The “Prodigal Son” has returned to the Saratoga Performing Arts Center.

The George Balanchine staple, as performed by the New York City Ballet on Friday night, crowned a new dancer in the coveted title role — Joaquin de Luz.

He’s filling the void left by Damian Woetzel, who retired in June. (Actually, Woetzel danced the ballet at his farewell.) And while de Luz can’t claim the Prokofiev ballet as his, like Woetzel could, the principal dancer does hold promise as the Prodigal.

What strikes one immediately is that de Luz looks like Edward Villella, another Prodigal of distinction. And while de Luz has the enthusiasm of Villella and Woetzel, he is still finding his way.

The first scene was his best. De Luz attacked the silent screams, the pounding of the thighs and that jump, with his leg tucked under and his arms reaching out for the larger world, with all the rebellious zeal that one would expect.
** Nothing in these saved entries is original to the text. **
(** The collaborators of a batch.  The context is cancelled ([Some] of
    its error) or live during the run.  When a [select] finds both of its
    channels ready, [selectDone] tells whether it takes the case of
    [ctx.Done()].  [buildPackageHandle] is the snapshot's; [checkPackage]
    is given the handle and the import futures that the importer of the
    checker reads; [exportDataImports] and [checkerImports] list the
    package paths and import paths that the decoder of export data and
    the checker ask their callbacks for, in order. *)
Record Env := {
  ctx_Err : option error;
  selectDone : PackageID → bool;
  buildPackageHandle : PackageID → result packageHandle;
  filecache_Get : Hash → result (option string);
  parseFiles : list FileHandle → result (list ParsedGoFile);
  checkPackage : packageHandle → gmap PackageID (option pkgOrErr) → result Package;
  checkerImports : packageHandle → list ImportPath;
  checkForImport : packageHandle → list (ImportPath * pkgOrErr) → TypesPackage;
  exportDataImports : string → list PackagePath;
  IImportShallow : Metadata → string → list (PackagePath * option TypesPackage) → result TypesPackage;
  IsValidImport : PackagePath → PackagePath → bool;
  rt : Runtime
}.

Section Client.
(** The state that the [post] callback of the caller works on. *)
Context {C : Type}.

(** [typeCheckBatch].  A future in one of the two maps is [None] until the
    goroutine that made it has stored its value and closed its channel.
    [log] and [client] are not fields of the source: the first records the
    calls made, the second is the state that [post] updates. *)
Record typeCheckBatch := {
  syntaxIndex : gmap PackageID nat;
  pre : option (nat → packageHandle → bool);
  post : nat → Package → C → option C;
  meta : gmap PackageID Metadata;
  syntaxPackages : gmap PackageID (option pkgOrErr);
  importPackages : gmap PackageID (option pkgOrErr);
  log : list Event;
  client : C
}.

Definition setSyntaxPackages (b : typeCheckBatch) (m : gmap PackageID (option pkgOrErr)) :=
  {| syntaxIndex := syntaxIndex b; pre := pre b; post := post b; meta := meta b;
     syntaxPackages := m; importPackages := importPackages b;
     log := log b; client := client b |}.

Definition setImportPackages (b : typeCheckBatch) (m : gmap PackageID (option pkgOrErr)) :=
  {| syntaxIndex := syntaxIndex b; pre := pre b; post := post b; meta := meta b;
     syntaxPackages := syntaxPackages b; importPackages := m;
     log := log b; client := client b |}.

Definition record (b : typeCheckBatch) (ev : Event) :=
  {| syntaxIndex := syntaxIndex b; pre := pre b; post := post b; meta := meta b;
     syntaxPackages := syntaxPackages b; importPackages := importPackages b;
     log := log b ++ [ev]; client := client b |}.

Definition setClient (b : typeCheckBatch) (c : C) :=
  {| syntaxIndex := syntaxIndex b; pre := pre b; post := post b; meta := meta b;
     syntaxPackages := syntaxPackages b; importPackages := importPackages b;
     log := log b; client := c |}.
He lost his way in the second scene with Kaitlyn Gilliland as the seductive siren. She’s too much woman for him to handle.

Rather than being seduced by her, he looked intimidated. Part of the problem is that she does not ooze sexuality. And wearing a tall miter, she towers over de Luz. He was a frightened child, she a scolding school marm.
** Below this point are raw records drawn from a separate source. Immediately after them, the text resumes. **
(** C4: the code adds what the uninitialised [fired] holds.  In each of
    the three programs a pass whose timer read fails, with 7 in [fired],
    leaves the warning on the error channel and takes the counter from 0
    to 7. *)
Example failed_timer_read_adds_junk :
  match FileIterate.loop_body "/x" 1 3 (ev_failed 7) [] 0 w_timer with
  | Ret (_, ctr) w' => ctr = 7 /\ head (w_stderr w') = Some (DPerror "reading timer")
  | _ => False
  end
  /\ match TcIterate.loop_body 4 5 1 3 [] (ev_failed 7) [] 0 w_timer with
     | Ret (_, ctr) w' => ctr = 7 /\ head (w_stderr w') = Some (DPerror "reading timer")
     | _ => False
     end
  /\ match WifiStats.loop_body 1 3 0 (ev_failed 7) [] [] 0 w_timer with
     | Ret (_, _, ctr, _) w' =>
         ctr = 7 /\ head (w_stderr w') = Some (DPerror "reading timer")
     | _ => False
     end.
Proof. vm_compute. repeat split. Qed.

(** C7.  A pass of file_iterate's loop in which the file cannot be opened
    or has no bytes still emits a snapshot made of the time line and the
    separator alone, leaves the line "reading file" on the error channel
    (after the timer's line, if its read failed too), and returns to the
    loop, which goes on or ends by the counter alone. *)
Theorem capture_failure_is_not_fatal (N : Z) (fname : string) (out timer : Z)
    (ev : tick) (evs : list tick) (buffer : bytes) (ctr : Z) (w : world) :
  loop_ok w out timer = true ->
  tk_files ev !! fname = None \/ tk_files ev !! fname = Some [] ->
  exists b' w',
    FileIterate.loop_body fname out timer ev buffer ctr w
    = Ret (b', wrap_int (ctr + fired_of ev)) w'
    /\ sink_bytes w' out = sink_bytes w out ++ time_line (tk_clock ev) ++ separator
    /\ w_stderr w' = w_stderr w ++ timer_diag ev ++ [DPerror "reading file"]
    /\ loop_ok w' out timer = true
    /\ FileIterate.sample_loop N fname out timer (ev :: evs) buffer ctr w
       = if wrap_int (ctr + fired_of ev) <? N
         then FileIterate.sample_loop N fname out timer evs b'
                (wrap_int (ctr + fired_of ev)) w'
         else Ret (b', wrap_int (ctr + fired_of ev)) w'.
Proof.
  intros Hok Hfail.
  destruct (fi_body_spec w fname out timer ev buffer ctr Hok)
    as (b' & w' & Hrun & Hok' & Hsink & _ & Herr & _ & _).
  assert (fi_payload ev fname = []) as Hp.
  { unfold fi_payload. destruct Hfail as [-> | ->]; [reflexivity | apply take_nil]. }
  unfold fi_record, fi_diag in *. rewrite Hp in *. cbn [length] in *.
  change (40 <? FileIterate.BUFFERSIZE - Z.of_nat 0) with true in *.
  change (0 <? Z.of_nat 0) with false in *. cbv iota in *.
  exists b', w'. split; [exact Hrun|]. split; [exact Hsink|].
  split; [exact Herr|]. split; [exact Hok'|].
  unfold FileIterate.sample_loop. cbn [do_while]. unfold bind. rewrite Hrun.
  destruct (wrap_int (ctr + fired_of ev) <? N); reflexivity.
Qed.
Lemma getDirection_zero (from to : Position) :
  (to.1.1 - from.1.1)%float = 0%float →
  (to.2 - from.2)%float = 0%float →
  getDirection from to = "east".
Proof.
  destruct from as [[x1 y1] z1], to as [[x2 y2] z2]. simpl.
  intros -> ->. reflexivity.
Qed.

(** C10.  When the two ends of a segment have the same finite [x] and
    the same finite [z], [getDirection] returns 'east': both
    differences are +0, [Math.atan2(0, 0)] is 0, and 0 lies in the east
    sector. *)
Theorem vertical_segment_heads_east (from to : Position) :
  to.1.1 = from.1.1 → to.2 = from.2 →
  is_finite from.1.1 = true → is_finite from.2 = true →
  getDirection from to = "east".
Proof.
  intros Hx Hz Hfx Hfz. apply getDirection_zero.
  - rewrite Hx. by apply sub_diag.
  - rewrite Hz. by apply sub_diag.
Qed.

Lemma vertical_segment_heads_east_witness :
  getDirection (-1, 1, -1)%float (-1, 2, -1)%float = "east".
Proof.
  exact (vertical_segment_heads_east (-1, 1, -1)%float (-1, 2, -1)%float
           eq_refl eq_refl eq_refl eq_refl).
Defined.
(** * Registration-form validator (src/app.ts)

    A shallow embedding of the [FormValidator] class: its rule catalog, the
    per-field rule loop [validateField], the aggregate [validateAll], and the
    registered-email registry kept in [localStorage].

    Strings.  A JavaScript string is a sequence of code units.  The embedding
    works over the Latin-1 repertoire: a string is a [list ascii], each
    [ascii] being the code unit of the same number (0 to 255).  On that
    repertoire [trim], the regular-expression classes and [toLowerCase] below
    are the ECMAScript ones. *)

From Stdlib Require Import List String Ascii Bool Arith Lia.
Import ListNotations.

(* ================================================================== *)
(** ** Strings *)

Module JS.

Definition jsstring := list ascii.

(** A string literal of the source. *)
Definition js (s : string) : jsstring := list_ascii_of_string s.

Definition code (c : ascii) : nat := nat_of_ascii c.

(** [lo-hi] inside a character class. *)
Definition range (lo hi : ascii) (c : ascii) : bool :=
  (code lo <=? code c) && (code c <=? code hi).

(** Membership of a code unit in an explicit list of code units. *)
Definition oneOf (cs : jsstring) (c : ascii) : bool :=
  existsb (Ascii.eqb c) cs.
(** * buf: the protoc-compatible flag resolution of [internal/buf/cmd/buf/internal/protoc/flags.go]

    A shallow embedding of [flagsBuilder] and its methods ([Normalize],
    [pluginFakeParse], [merge], [parsePluginNameToPluginInfo], [buildRec],
    [checkUnsupported], [Build]) together with the properties of the
    argument resolution that the specification states about them.

    Go strings are byte strings and are modelled as [string]; Go maps are
    [gmap]s, the visited set is a [gset]; [int] indices are [Z]. *)

From Stdlib Require Import ZArith Ascii String.
From stdpp Require Import base gmap strings list fin_maps fin_sets.

Local Open Scope Z_scope.

(** ** The Go standard library functions used by the source *)

Module GoStrings.

(** [s[i:j]] for [i <= j <= len(s)]. *)
Definition slice (s : string) (i j : nat) : string :=
  String.substring i (j - i) s.

(** [strings.HasPrefix]:
    [len(s) >= len(prefix) && s[:len(prefix)] == prefix]. *)
Definition HasPrefix (s prefix : string) : bool :=
  bool_decide (String.length prefix ≤ String.length s)%nat
  && bool_decide (slice s 0 (String.length prefix) = prefix).

(** [strings.TrimPrefix]. *)
Definition TrimPrefix (s prefix : string) : string :=
  if HasPrefix s prefix
  then slice s (String.length prefix) (String.length s)
  else s.

(** [strings.HasSuffix]:
    [len(s) >= len(suffix) && s[len(s)-len(suffix):] == suffix]. *)
Definition HasSuffix (s suffix : string) : bool :=
  bool_decide (String.length suffix ≤ String.length s)%nat
  && bool_decide
       (slice s (String.length s - String.length suffix) (String.length s)
        = suffix).

(** [strings.TrimSuffix]. *)
Definition TrimSuffix (s suffix : string) : string :=
  if HasSuffix s suffix
  then slice s 0 (String.length s - String.length suffix)
  else s.

(** [strings.Count(s, string(c))] for a one-byte separator. *)
Fixpoint Count (s : string) (c : ascii) : nat :=
  match s with
  | EmptyString => 0%nat
  | String d s' => ((if decide (d = c) then 1 else 0) + Count s' c)%nat
  end.

(** [strings.Split(s, string(c))] for a one-byte separator: the pieces
    between the separators, [Count s c + 1] of them. *)
Fixpoint Split (s : string) (c : ascii) : list string :=
  match s with
  | EmptyString => [EmptyString]
  | String d s' =>
      if decide (d = c) then EmptyString :: Split s' c
      else match Split s' c with
           | h :: t => String d h :: t
           | [] => [String d EmptyString]
           end
  end.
Once alone on stage, with the Siren and the parasitic drunkards dispersed, de Luz found his footing again. The emotions flowed as he begged, with his eyes covered in shame, and then crawled back home.
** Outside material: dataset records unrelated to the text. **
(** [ON CONFLICT(user_id) DO UPDATE SET level = excluded.level, ...] *)
Definition do_update_set (stored excluded : profile_row) : profile_row :=
  {| level := level excluded; rank := rank excluded; badge := badge excluded;
     total_collected := total_collected excluded; progress := progress excluded;
     balance := balance excluded; global_position := global_position excluded |}.

Definition add_or_update_profile (user_id : Z) (kwargs : profile_kwargs) : M unit :=
  let dflt := dict_update defaults kwargs in
  execute (with_user_profiles (λ t,
    match t !! user_id with
    | None => <[user_id := dflt]> t
    | Some stored => <[user_id := do_update_set stored dflt]> t
    end)).

(** [INSERT ... ON CONFLICT(user_id, rarity) DO UPDATE SET
    count = count + excluded.count], the sum taken as the integer sum: this
    is what the engine stores as long as the sum is in the 64-bit range. *)
Definition update_user_rarity (user_id : Z) (rarity : string) (count : Z) : M unit :=
  execute (with_user_rarities (λ t,
    match t !! (user_id, rarity) with
    | None => <[(user_id, rarity) := count]> t
    | Some stored => <[(user_id, rarity) := stored + count]> t
    end)).

(** *** Rarity count over the ownership join *)

(** [user_waifus uw JOIN waifu_cards wc ON uw.waifu_id = wc.id] *)
Definition join_on_waifu_id (d : db) : list (ownership_row * (Z * card_row)) :=
  uw ← user_waifus d;
  wc ← map_to_list (waifu_cards d);
  if decide (uw_waifu_id uw = wc.1) then [(uw, wc)] else [].

(** [SUM] adds the values one by one, as the rows come, and the statement
    fails with "integer overflow" once a running sum leaves the 64-bit
    range. *)
Fixpoint sum_from (acc : Z) (vs : list Z) : result Z :=
  match vs with
  | [] => Ok acc
  | v :: vs' =>
      if in_int64 (acc + v) then sum_from (acc + v) vs' else Raise OperationalError
  end.

(** [SUM]: NULL values are skipped; no value at all gives NULL. *)
Definition sql_sum (l : list (option Z)) : result (option Z) :=
  match omap id l with
  | [] => Ok None
  | vs =>
      match sum_from 0 vs with
      | Ok n => Ok (Some n)
      | Raise e => Raise e
      end
  end.
(** Steps 4 to 7 once the probe has been settled. *)
Definition search_after_lookup (l : Locals.t) : Flow :=
  tt_cutoff l >>> step5 >>> step6 >>> step7.

(** [search] from its entry to the end of Step 7. *)
Definition search_head (alpha beta : Value) (ss : SearchStack.t) : Flow :=
  step2_3 (search_enter alpha beta ss)
    >>> (fun l => search_after_lookup (tt_lookup l)).

(** [search] from its entry to the end of Step 5. *)
Definition search_before_razoring (alpha beta : Value)
    (ss : SearchStack.t) : Flow :=
  step2_3 (search_enter alpha beta ss)
    >>> (fun l => tt_cutoff (tt_lookup l))
    >>> step5.

End SearchHead.

(** ** The main search node: the move loop and Steps 19 and 20 *)

(** What the body of the move loop may change, once a move has been
    counted. *)
Module Scores.
Record t := {
  alpha : Value;
  bestValue : Value;
  bestMove : Move;
  ss : SearchStack.t
}.
End Scores.

Section SearchTail.
Context {T : Types}.

Variable Root : bool.
Variable pos : Position.
Variable eng : Engine.
Variable depth : Depth.

(** [(ss-2)->currentMove], read by the excluded-move filter. *)
Variable prev2_currentMove : Move.

(** Everything the loop does with a counted move after the check
    filter: extensions, pruning, the child searches, the update of
    [bestValue], [alpha], [bestMove] and of the frame, the root
    bookkeeping and the split.  It is given the move and the value of
    [moveCount]; it answers [true] when the root breaks out of the loop
    on [StopRequest]. *)
Variable visit : Move -> Z -> Scores.t -> Scores.t * bool.

(** [StopRequest] and [cutoff_occurred()] as read by Step 20. *)
Variable stop_at_end : bool.
Variable cutoff_at_end : bool.

(** The moves a non-split-point node skips without counting them when
    an excluded move is set. *)
Definition excluded_class (excludedMove move : Move) : bool :=
  negb (excludedMove =? MOVE_NONE)
  && ((move =? excludedMove)
      || (excludedMove
            =? Z.shiftl 65 (type_of_piece_on pos (move_from pos move) - 1))
      || (negb (type_of_piece_on pos (move_from pos move) =? KING)
          && move_is_ok pos prev2_currentMove
          && (move_to pos move =? move_from pos prev2_currentMove))).

(** Step 10.  [mp] lists the moves [get_next_move] hands out before
    MOVE_NONE, each with the answer of [cutoff_occurred()] at the loop
    test that fetched it. *)
Fixpoint search_moves (beta : Value) (excludedMove : Move)
    (mp : list (Move * bool)) (moveCount : Z) (sc : Scores.t)
    : Z * Scores.t :=
  match mp with
  | [] => (moveCount, sc)
  | (move, cutoff) :: rest =>
      if negb (Scores.bestValue sc <? beta) then (moveCount, sc)
      else if cutoff then (moveCount, sc)
      else if excluded_class excludedMove move
      then search_moves beta excludedMove rest moveCount sc
      else
        let moveCount := moveCount + 1 in
        let move :=
          if Root && (MultiPV eng >? 1)
          then Rml_pv0 eng (moveCount - 1) else move in
        if negb (excludedMove =? MOVE_NONE) && move_gives_check pos move
        then search_moves beta excludedMove rest (moveCount - 1) sc
        else
          let '(sc', stop) := visit move moveCount sc in
          if stop then (moveCount, sc')
          else search_moves beta excludedMove rest moveCount sc'
  end.

Definition bound_type (bestValue oldAlpha beta : Value) : ValueType :=
  if bestValue <=? oldAlpha then VALUE_TYPE_UPPER
  else if bestValue >=? beta then VALUE_TYPE_LOWER
  else VALUE_TYPE_EXACT.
On Saturday night, Daniel Ulbricht will tackle Prodigal. It will be interesting to see who will emerge as the next standard-bearer of this role.

Friday’s program also included Peter Martins’ 1998 work “River of Light.” Set to a percussive score by Charles Wuorinen, the ballet is a train of pas de deux for three couples.

Of course, this is nothing new for Martins, who is a master of the duet. And in the opener, with Savannah Lowery and Jared Angle, Martins falls back into his comfort zone with an intricate, knotty choreography.

Sterling Hyltin with Ask La Cour were breathtaking in their entry. He tossed her so high that she looked like she was floating. Hyltin was a stirring combination of air and fire. And then when she was paired with Robert Fairchild, she burned even brighter.

Perhaps the most interesting thing about “River of Light” is the lighting designed by Mark Stanley. The dancers enter in rectangles of light, and as the dance proceeds, two tapers of light shimmer in the background. In the end, the dancers are meandering in a circle of light. The shifts of brightness and darkness give the rather pedestrian work shape and purpose.

The evening also showcased two Jerome Robbins masterpieces — the immature erotic fantasy of “Afternoon of a Faun” and the divine “Glass Pieces.” In the latter, Maria Kowroski and Philip Neal performed the central duet with a juiciness that was intoxicating.